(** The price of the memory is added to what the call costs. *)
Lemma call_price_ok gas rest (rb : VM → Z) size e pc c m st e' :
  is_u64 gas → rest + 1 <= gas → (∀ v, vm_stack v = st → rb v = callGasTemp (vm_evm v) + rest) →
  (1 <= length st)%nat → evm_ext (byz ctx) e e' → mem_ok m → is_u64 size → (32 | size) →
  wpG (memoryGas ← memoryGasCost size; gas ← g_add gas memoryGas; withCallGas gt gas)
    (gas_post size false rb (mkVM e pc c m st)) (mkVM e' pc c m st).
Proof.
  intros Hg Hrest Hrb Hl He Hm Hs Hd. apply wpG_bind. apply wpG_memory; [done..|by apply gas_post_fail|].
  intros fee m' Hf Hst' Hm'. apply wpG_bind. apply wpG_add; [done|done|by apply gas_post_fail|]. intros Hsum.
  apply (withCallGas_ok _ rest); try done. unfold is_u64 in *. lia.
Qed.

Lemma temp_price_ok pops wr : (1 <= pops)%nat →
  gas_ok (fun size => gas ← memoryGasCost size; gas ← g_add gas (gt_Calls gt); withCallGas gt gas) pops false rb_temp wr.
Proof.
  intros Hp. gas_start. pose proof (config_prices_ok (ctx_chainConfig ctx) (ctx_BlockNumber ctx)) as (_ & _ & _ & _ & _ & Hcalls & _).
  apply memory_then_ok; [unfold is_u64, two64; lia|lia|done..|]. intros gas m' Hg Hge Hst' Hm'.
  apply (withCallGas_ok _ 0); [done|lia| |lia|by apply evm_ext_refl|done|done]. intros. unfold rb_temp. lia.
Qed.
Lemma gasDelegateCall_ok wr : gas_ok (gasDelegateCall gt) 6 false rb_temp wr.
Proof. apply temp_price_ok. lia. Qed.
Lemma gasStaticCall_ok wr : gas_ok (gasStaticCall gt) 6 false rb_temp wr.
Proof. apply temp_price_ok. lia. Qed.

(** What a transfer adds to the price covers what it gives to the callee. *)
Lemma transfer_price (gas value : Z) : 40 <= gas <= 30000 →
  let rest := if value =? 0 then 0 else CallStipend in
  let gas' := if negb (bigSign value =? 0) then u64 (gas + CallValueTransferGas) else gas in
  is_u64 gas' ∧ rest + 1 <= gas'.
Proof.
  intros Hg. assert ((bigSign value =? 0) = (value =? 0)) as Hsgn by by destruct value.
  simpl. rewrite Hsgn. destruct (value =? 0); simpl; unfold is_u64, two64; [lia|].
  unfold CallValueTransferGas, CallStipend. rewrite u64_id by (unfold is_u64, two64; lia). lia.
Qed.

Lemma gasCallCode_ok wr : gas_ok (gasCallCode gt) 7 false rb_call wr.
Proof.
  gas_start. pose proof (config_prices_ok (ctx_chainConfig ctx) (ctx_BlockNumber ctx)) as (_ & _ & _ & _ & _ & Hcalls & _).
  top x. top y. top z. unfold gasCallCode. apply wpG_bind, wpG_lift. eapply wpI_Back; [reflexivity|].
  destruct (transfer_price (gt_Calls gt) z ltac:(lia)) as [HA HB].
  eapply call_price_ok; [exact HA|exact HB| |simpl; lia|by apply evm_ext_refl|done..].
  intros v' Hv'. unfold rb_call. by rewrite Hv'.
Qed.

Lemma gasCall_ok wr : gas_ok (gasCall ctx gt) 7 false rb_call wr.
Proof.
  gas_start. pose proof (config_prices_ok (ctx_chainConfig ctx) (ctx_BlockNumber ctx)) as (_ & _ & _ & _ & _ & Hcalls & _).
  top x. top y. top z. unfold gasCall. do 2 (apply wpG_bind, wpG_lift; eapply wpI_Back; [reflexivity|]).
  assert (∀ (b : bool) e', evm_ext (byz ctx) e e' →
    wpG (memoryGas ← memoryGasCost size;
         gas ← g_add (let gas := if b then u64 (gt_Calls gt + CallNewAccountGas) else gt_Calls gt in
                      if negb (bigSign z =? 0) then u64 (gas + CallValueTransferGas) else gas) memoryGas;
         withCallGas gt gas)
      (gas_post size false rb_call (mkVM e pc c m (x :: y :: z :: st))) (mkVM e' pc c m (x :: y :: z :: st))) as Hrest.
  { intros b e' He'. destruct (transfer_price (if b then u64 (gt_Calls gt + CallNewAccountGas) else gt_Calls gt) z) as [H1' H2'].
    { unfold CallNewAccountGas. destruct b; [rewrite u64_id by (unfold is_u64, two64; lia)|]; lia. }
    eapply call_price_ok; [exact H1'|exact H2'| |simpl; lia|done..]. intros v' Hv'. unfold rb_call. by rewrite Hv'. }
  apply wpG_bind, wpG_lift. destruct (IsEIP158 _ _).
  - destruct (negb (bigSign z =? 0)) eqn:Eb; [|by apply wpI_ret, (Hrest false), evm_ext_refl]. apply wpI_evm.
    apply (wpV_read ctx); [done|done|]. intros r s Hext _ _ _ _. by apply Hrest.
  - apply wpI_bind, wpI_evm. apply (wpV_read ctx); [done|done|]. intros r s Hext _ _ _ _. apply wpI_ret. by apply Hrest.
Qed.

● ● ● ●

| Exercise description |
For the records above, state how many lines include "Hsgn", giving no more than the number.

| Answer to this problem |
2